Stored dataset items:
- - - - -

Lemma cred_payload_shape secret dev_id credentials payload :
  cred_payload secret dev_id credentials = Ok payload ->
  exists fields,
    payload = JObj fields
    /\ Py.lookup_key "credentialsType" fields = Some (JStr "ACCESS_TOKEN")
    /\ Py.lookup_key "credentialsId" fields = Some (JStr secret)
    /\ match credential_id credentials with
       | Some cid =>
           Py.lookup_key "id" fields = Some cid
           /\ Py.lookup_key "deviceId" fields
              = Some (owner_of credentials (own_reference dev_id))
       | None =>
           Py.lookup_key "id" fields = None
           /\ Py.lookup_key "deviceId" fields = Some (own_reference dev_id)
       end.
Proof.
  unfold cred_payload.
  destruct (Py.truthy credentials) eqn:Htruthy.
  - destruct credentials as [| | | | | fields]; cbn [Py.get rbind]; try discriminate.
    unfold credential_id, owner_of.
    destruct (Py.lookup_key "id" fields) as [cid |] eqn:Hid.
    + destruct (Py.truthy cid) eqn:Hcid.
      * cbn [Py.getitem]. rewrite Hid. cbn [rbind Py.setitem Py.get].
        intros E. inversion E; subst payload.
        eexists. split; [reflexivity |].
        destruct (Py.lookup_key "deviceId" fields); cbn; auto.
      * intros E. inversion E; subst payload.
        eexists. split; [reflexivity |]. cbn. auto.
    + cbn [Py.truthy]. intros E. inversion E; subst payload.
      eexists. split; [reflexivity |]. cbn. auto.
  - intros E. inversion E; subst payload.
    eexists. split; [reflexivity |].
    assert (Hnone : credential_id credentials = None).
    { destruct credentials as [| | | | | [| kv fields]]; try reflexivity.
      discriminate. }
    rewrite Hnone. cbn. auto.
Qed.

(** Every run of [ensure_device]: the search, then at most one create
    (sent only when the search gave no truthy exact match), then the
    credential fetch and the upsert. *)
Lemma ensure_device_inv (r : R) token name secret res w' :
  run (ensure_device token name secret) r = (res, w') ->
  exists s_resp created tail,
    log w' = (search_request token name, s_resp) :: created ++ tail
    /\ (created = []
        \/ exists c_resp fetched v,
             created = [(create_request token name, c_resp)]
             /\ decoded (DevicesSearch name) s_resp = Ok fetched
             /\ named_item name fetched = Ok v
             /\ Py.truthy v = false)
    /\ ((tail = [] /\ exists e, res = Raise e)
        \/ (exists dev_id f_resp e,
              tail = [(fetch_request token dev_id, f_resp)]
              /\ fetched_record (fetch_request token dev_id, f_resp) = None
              /\ res = Raise e)
        \/ (exists dev_id f_resp credentials e,
              tail = [(fetch_request token dev_id, f_resp)]
              /\ fetched_record (fetch_request token dev_id, f_resp) = Some credentials
              /\ cred_payload secret dev_id credentials = Raise e
              /\ res = Raise e)
        \/ (exists dev_id f_resp credentials payload u_resp,
              tail = [(fetch_request token dev_id, f_resp);
                      (upsert_request token payload, u_resp)]
              /\ fetched_record (fetch_request token dev_id, f_resp) = Some credentials
              /\ cred_payload secret dev_id credentials = Ok payload
              /\ ((exists v device,
                     decoded DeviceCredentials u_resp = Ok v /\ res = Ok device)
                  \/ (exists e,
                        decoded DeviceCredentials u_resp = Raise e /\ res = Raise e)))).
Proof.
  unfold run, ensure_device.
  set (w := {| env := r; log := []; stdout := [] |}).
  intros Hrun.
  apply bind_inv in Hrun as [(found & w0 & Hfind & Hrun) | (e & Hfind & ->)].
  2:{ unfold find_device in Hfind.
      apply bind_inv in Hfind as [(v & w00 & Hreq & Hlift) | (e' & Hreq & _)].
      - apply http_inv in Hreq as (resp & _ & _ & Hlog & _).
        apply lift_inv in Hlift as (_ & ->).
        exists resp, [], []. split; [exact Hlog |]. split; [left; reflexivity |].
        left. eauto.
      - apply http_inv in Hreq as (resp & _ & _ & Hlog & _).
        exists resp, [], []. split; [exact Hlog |]. split; [left; reflexivity |].
        left. eauto. }
  unfold find_device in Hfind.
  apply bind_inv in Hfind as [(fetched & w00 & Hreq & Hlift) | (e' & _ & E)];
    [| discriminate].
  apply http_inv in Hreq as (s_resp & _ & Hfetched & Hlog0 & _).
  apply lift_inv in Hlift as (Hfound & ->). cbn [log w app] in Hlog0.
  symmetry in Hfetched.
  exists s_resp.
  (* the device: found, or created *)
  apply bind_inv in Hrun as [(device & w1 & Hdev & Hrun) | (e & Hdev & ->)].
  2:{ destruct (Py.truthy found) eqn:Htruthy.
      - apply ret_inv in Hdev as (E & _). discriminate.
      - apply bind_inv in Hdev as [(c & w1 & Hcreate & Hdev) | (e' & Hcreate & _)].
        + apply bind_inv in Hdev as [(u & w2 & _ & Hdev) | (e' & Hprint & E)].
          * apply ret_inv in Hdev as (E & _). discriminate.
          * apply print_inv in Hprint as (E' & _). discriminate.
        + apply http_inv in Hcreate as (c_resp & _ & _ & Hlog & _).
          exists [(create_request token name, c_resp)], [].
          rewrite Hlog, Hlog0. split; [reflexivity |].
          split; [right; exists c_resp, fetched, found; auto |].
          left. eauto. }
  assert (Hcreated : exists created,
             log w1 = (search_request token name, s_resp) :: created
             /\ (created = []
                 \/ exists c_resp fetched v,
                      created = [(create_request token name, c_resp)]
                      /\ decoded (DevicesSearch name) s_resp = Ok fetched
                      /\ named_item name fetched = Ok v
                      /\ Py.truthy v = false)).
  { destruct (Py.truthy found) eqn:Htruthy.
    - apply ret_inv in Hdev as (_ & ->). exists []. split; [exact Hlog0 | left; reflexivity].
    - apply bind_inv in Hdev as [(c & w2 & Hcreate & Hdev) | (e' & _ & E)];
        [| discriminate].
      apply http_inv in Hcreate as (c_resp & _ & _ & Hlog & _).
      apply bind_inv in Hdev as [(u & w3 & Hprint & Hdev) | (e' & _ & E)];
        [| discriminate].
      apply print_inv in Hprint as (_ & Hlog3 & _).
      apply ret_inv in Hdev as (_ & ->).
      exists [(create_request token name, c_resp)].
      rewrite Hlog3, Hlog, Hlog0. split; [reflexivity |].
      right. exists c_resp, fetched, found. auto. }
  clear Hdev. destruct Hcreated as (created & Hlog1 & Hcreated).
  exists created.
  (* the two subscripts *)
  apply bind_inv in Hrun as [(device_ref & w2 & Href & Hrun) | (e & Href & ->)].
  2:{ apply lift_inv in Href as (_ & ->). exists [].
      rewrite app_nil_r. split; [exact Hlog1 | split; [exact Hcreated |]].
      left. eauto. }
  apply lift_inv in Href as (_ & ->).
  apply bind_inv in Hrun as [(dev_id & w2 & Hid & Hrun) | (e & Hid & ->)].
  2:{ apply lift_inv in Hid as (_ & ->). exists [].
      rewrite app_nil_r. split; [exact Hlog1 | split; [exact Hcreated |]].
      left. eauto. }
  apply lift_inv in Hid as (_ & ->).
  (* the credential fetch *)
  apply bind_inv in Hrun as [(credentials & w2 & Hfetch & Hrun) | (e & Hfetch & ->)].
  2:{ apply http_inv in Hfetch as (f_resp & _ & Hres & Hlog & _).
      exists [(fetch_request token dev_id, f_resp)].
      rewrite Hlog, Hlog1. split; [reflexivity | split; [exact Hcreated |]].
      right. left. exists dev_id, f_resp, e. split; [reflexivity |].
      split; [| reflexivity].
      destruct f_resp as [[record |] | | | |]; cbn in Hres; try discriminate; reflexivity. }
  apply http_inv in Hfetch as (f_resp & _ & Hres & Hlog2 & _).
  assert (Hrecord : fetched_record (fetch_request token dev_id, f_resp) = Some credentials).
  { destruct f_resp as [[record |] | | | |]; cbn in Hres; try discriminate;
      inversion Hres; reflexivity. }
  (* the payload *)
  apply bind_inv in Hrun as [(payload & w3 & Hpayload & Hrun) | (e & Hpayload & ->)].
  2:{ apply lift_inv in Hpayload as (Hp & ->).
      exists [(fetch_request token dev_id, f_resp)].
      rewrite Hlog2, Hlog1. split; [reflexivity | split; [exact Hcreated |]].
      right. right. left. exists dev_id, f_resp, credentials, e. auto. }
  apply lift_inv in Hpayload as (Hp & ->). symmetry in Hp.
  (* the upsert *)
  apply bind_inv in Hrun as [(v & w3 & Hupsert & Hrun) | (e & Hupsert & ->)].
  - apply http_inv in Hupsert as (u_resp & _ & Hres' & Hlog3 & _).
    apply ret_inv in Hrun as (-> & ->).
    exists [(fetch_request token dev_id, f_resp); (upsert_request token payload, u_resp)].
    rewrite Hlog3, Hlog2, Hlog1. rewrite <- !app_assoc.
    split; [reflexivity | split; [exact Hcreated |]].
    right. right. right. exists dev_id, f_resp, credentials, payload, u_resp.
    split; [reflexivity | split; [assumption | split; [assumption |]]].
    left. eauto.
  - apply http_inv in Hupsert as (u_resp & _ & Hres' & Hlog3 & _).
    exists [(fetch_request token dev_id, f_resp); (upsert_request token payload, u_resp)].
    rewrite Hlog3, Hlog2, Hlog1. rewrite <- !app_assoc.
    split; [reflexivity | split; [exact Hcreated |]].
    right. right. right. exists dev_id, f_resp, credentials, payload, u_resp.
    split; [reflexivity | split; [assumption | split; [assumption |]]].
    right. eauto.
Qed.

- - - - -

**WORK TO BE COMPLETED**:
Once you find the line containing "- destruct credentials", stop: reproduce exactly that line and every line of the data before it, and nothing else.

**EXERCISE SOLUTION**:
Lemma cred_payload_shape secret dev_id credentials payload :
  cred_payload secret dev_id credentials = Ok payload ->
  exists fields,
    payload = JObj fields
    /\ Py.lookup_key "credentialsType" fields = Some (JStr "ACCESS_TOKEN")
    /\ Py.lookup_key "credentialsId" fields = Some (JStr secret)
    /\ match credential_id credentials with
       | Some cid =>
           Py.lookup_key "id" fields = Some cid
           /\ Py.lookup_key "deviceId" fields
              = Some (owner_of credentials (own_reference dev_id))
       | None =>
           Py.lookup_key "id" fields = None
           /\ Py.lookup_key "deviceId" fields = Some (own_reference dev_id)
       end.
Proof.
  unfold cred_payload.
  destruct (Py.truthy credentials) eqn:Htruthy.
  - destruct credentials as [| | | | | fields]; cbn [Py.get rbind]; try discriminate.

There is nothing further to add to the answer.